Kommentar

Seehofers Irrweg

Archivartikel

Peter Reinhardt hält das Berliner Konzept der Unterbringung von Flüchtlingen in großen Zentren für unausgegoren

 

Keinen Deut haben sich CDU und SPD bei ihren Verhandlungen über eine große Koalition um die Vorgaben des Grundgesetzes geschert. Vor allem in der Bildungspolitik wurden reihenweise Projekte über die Zuständigkeit der Länder hinweg vereinbart. Auch die Pläne für die Asylbewerberzentren ignorieren die Verfassung. Denn für die Unterbringung sind die Bundesländer zuständig. Bundesinnenminister Horst Seehofer (CSU) kann seine Ankerzentren nur einführen, wenn die Länder mitmachen. Dabei ist nicht einmal geklärt, wer dann die Finanzierung übernimmt.

Seehofer könnte mit seinen Ankerzentren schnell auf Grundeis geraten, wenn erst einmal mehr Einzelheiten seines Konzepts auf dem Tisch liegen. Sperrt man alle Flüchtlinge von der Ankunft bis zur endgültigen Entscheidung über den Asylantrag in solchen Massenzentren ein, wird Integration ausgebremst. Denn längst hat sich die Annahme, dass in Deutschland Asylverfahren innerhalb weniger Wochen erledigt werden können, als Fata Morgana erwiesen.

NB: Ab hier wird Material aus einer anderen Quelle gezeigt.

(** Modelled from the spec: [HashEntry] of hm_include, which is not among
    the sources. An entry holds a string key, a value and the tombstone
    flag; a new entry is not a tombstone. *)
Record HashEntry (V : Type) : Type := mkHashEntry {
  key : string;
  value : object V;
  is_tombstone : bool
}.
Arguments mkHashEntry {V} _ _ _.
Arguments key {V} _.
Arguments value {V} _.
Arguments is_tombstone {V} _.

Definition new_HashEntry {V : Type} (k : string) (v : object V) : HashEntry V :=
  mkHashEntry k v false.

(** Modelled from the spec: [DynamicArray] of hm_include, which is not among
    the sources. A sequence with [append], [length] and 0-based indexed
    [get] and [set] that fail with an out-of-range error on an invalid
    index. *)
Abbreviation DynamicArray := list (only parsing).

Definition da_length {A : Type} (da : DynamicArray A) : Z := Z.of_nat (length da).

Definition da_append {A : Type} (da : DynamicArray A) (x : A) : DynamicArray A :=
  (da ++ [x])%list.

Definition da_get {A : Type} (da : DynamicArray A) (idx : Z) : outcome A :=
  if (idx <? 0) || (da_length da <=? idx) then Raise DynamicArrayException
  else match da !! Z.to_nat idx with
       | Some x => Ret x
       | None => Raise DynamicArrayException
       end.

Definition da_set {A : Type} (da : DynamicArray A) (idx : Z) (x : A)
  : outcome (DynamicArray A) :=
  if (idx <? 0) || (da_length da <=? idx) then Raise DynamicArrayException
  else Ret (<[Z.to_nat idx := x]> da).

(** Modelled from the spec: a hash capability of hm_include, which is not
    among the sources: any deterministic function from keys to non-negative
    integers. This one adds up the character codes of the key. *)
Fixpoint hash_function_1 (k : string) : Z :=
  match k with
  | EmptyString => 0
  | String c rest => Z.of_nat (Ascii.nat_of_ascii c) + hash_function_1 rest
  end.

(** ** The table *)

(** A bucket is [None] (Empty) or an entry (Occupied, or Tombstoned when its
    flag is set). [_index] is the cursor of the iteration protocol, absent
    until [__iter__] sets it. *)
Record HashMap (V : Type) : Type := mkHashMap {
  _buckets : DynamicArray (option (HashEntry V));
  _capacity : Z;
  _hash_function : string -> Z;
  _size : Z;
  _index : option Z
}.
Arguments mkHashMap {V} _ _ _ _ _.
Arguments _buckets {V} _.
Arguments _capacity {V} _.
Arguments _hash_function {V} _.
Arguments _size {V} _.
Arguments _index {V} _.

Sinnvoller ist da schon das Konzept der grün-schwarzen Regierung in Baden-Württemberg. Die will Flüchtlinge nach ihren Aussichten auf ein Bleiberecht aufteilen: Wer mit hoher Wahrscheinlichkeit bleiben darf, soll frühzeitig in die dezentrale Unterbringung der Kommunen kommen und dort integriert werden. Aktuell sind das zum Beispiel die Bürgerkriegsflüchtlinge aus Syrien. Dagegen will das Land Asylbewerber, deren Anerkennung gegen Null geht, bis zur Ausreise oder Abschiebung in den Landeserstaufnahmezentren (Lea) halten.

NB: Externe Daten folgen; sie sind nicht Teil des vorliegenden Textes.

(** * The OpenAI stream transform of [src/utils/openai-stream.ts]

    A shallow embedding of the text extractor ([chunkToText], [streamable]),
    of the function-call transformer ([createFunctionCallTransformer]) and
    of [OpenAIStream], with the properties of the stream they produce.

    Conventions of the model.
    - A JavaScript string is the list of its UTF-16 code units ([jsstring]).
    - A byte chunk travelling between two transformers is represented by the
      text it encodes.  [TextEncoder.encode] followed by a decoder gives the
      text back only when the text is well formed ([well_formed]: no
      surrogate without its partner, as when a pair is cut between two
      chunks; the encoder writes U+FFFD for it) and does not begin with
      U+FEFF (a decoder drops it at the start of what it decodes).  The
      transformers are modelled on such texts; a property that asserts the
      identity of a text a handler or a reader is given takes the condition
      as a hypothesis.
    - The upstream source is an asynchronous iterable of decoded chunks,
      given as the list of the chunks it yields before it closes.  (A
      [Response] goes through the event-stream parser of the [ai] package
      and then through the same extractor.)
    - A stream is consumed one chunk at a time; what a run does is recorded
      as the list of its observable events (callbacks invoked, chunks
      enqueued on the caller-visible stream), in the order in which they
      happen, together with the way the stream ended (closed, or failed with
      an exception).  A consumer that stops reading is [OpenAIStream_cancelled].
    - A chunk that a continuation stream enqueues reaches the caller-visible
      stream when the [flush] of the calling stream has read it, which is
      after the step that enqueued it has run to its end
      ([OpenAIStream_relayed]).
    - The callbacks that only observe ([onStart], [onToken], [onCompletion],
      [onFinal], [onChunk]) do not throw; the function-call handler may.
    - A callbacks object either has no [experimental_onFunctionCall] key or
      has a handler under it. *)

From Stdlib Require Import List NArith Bool Ascii Lia Arith.
From Stdlib Require String.
Import ListNotations String.StringSyntax.
Delimit Scope string_scope with string.
Local Open Scope N_scope.
Local Open Scope list_scope.
(* ===== verification/_CoqProject ===== *)
-Q . S2P
Prelude.v
Scalars.v
DMatrix.v
LinAlg.v
Fixed.v
Lie.v
LieRoundtrip.v
Camera.v
LieJacobian.v
LM.v
LMStep.v
LMFloat.v
Calibration.v
Problem.v
TestOpt.v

Aber auch dieses Konzept hat Nachteile, wie der Aufstand in der Lea Ellwangen zeigt. Dort sind viele Flüchtlinge aus schwarzafrikanischen Ländern untergebracht, die immer deutlicher merken, dass sie wenig Aussichten auf ein dauerhaftes Aufenthaltsrecht haben. Die Hoffnungslosigkeit schürt den Frust und die Angst vor einer Rückkehr in die Heimat als Verlierer. Das Risiko von Übergriffen steigt, wenn in einer Lea viele junge Männer derselben Nation wohnen. In Ellwangen sind es derzeit allein 130 Nigerianer. Nach den Vorfällen dieser Woche muss Grün-Schwarz das Sicherheitskonzept für die Leas neu kalkulieren. Erst recht gilt das für Seehofers Ankerzentren, die noch viel größer werden sollen.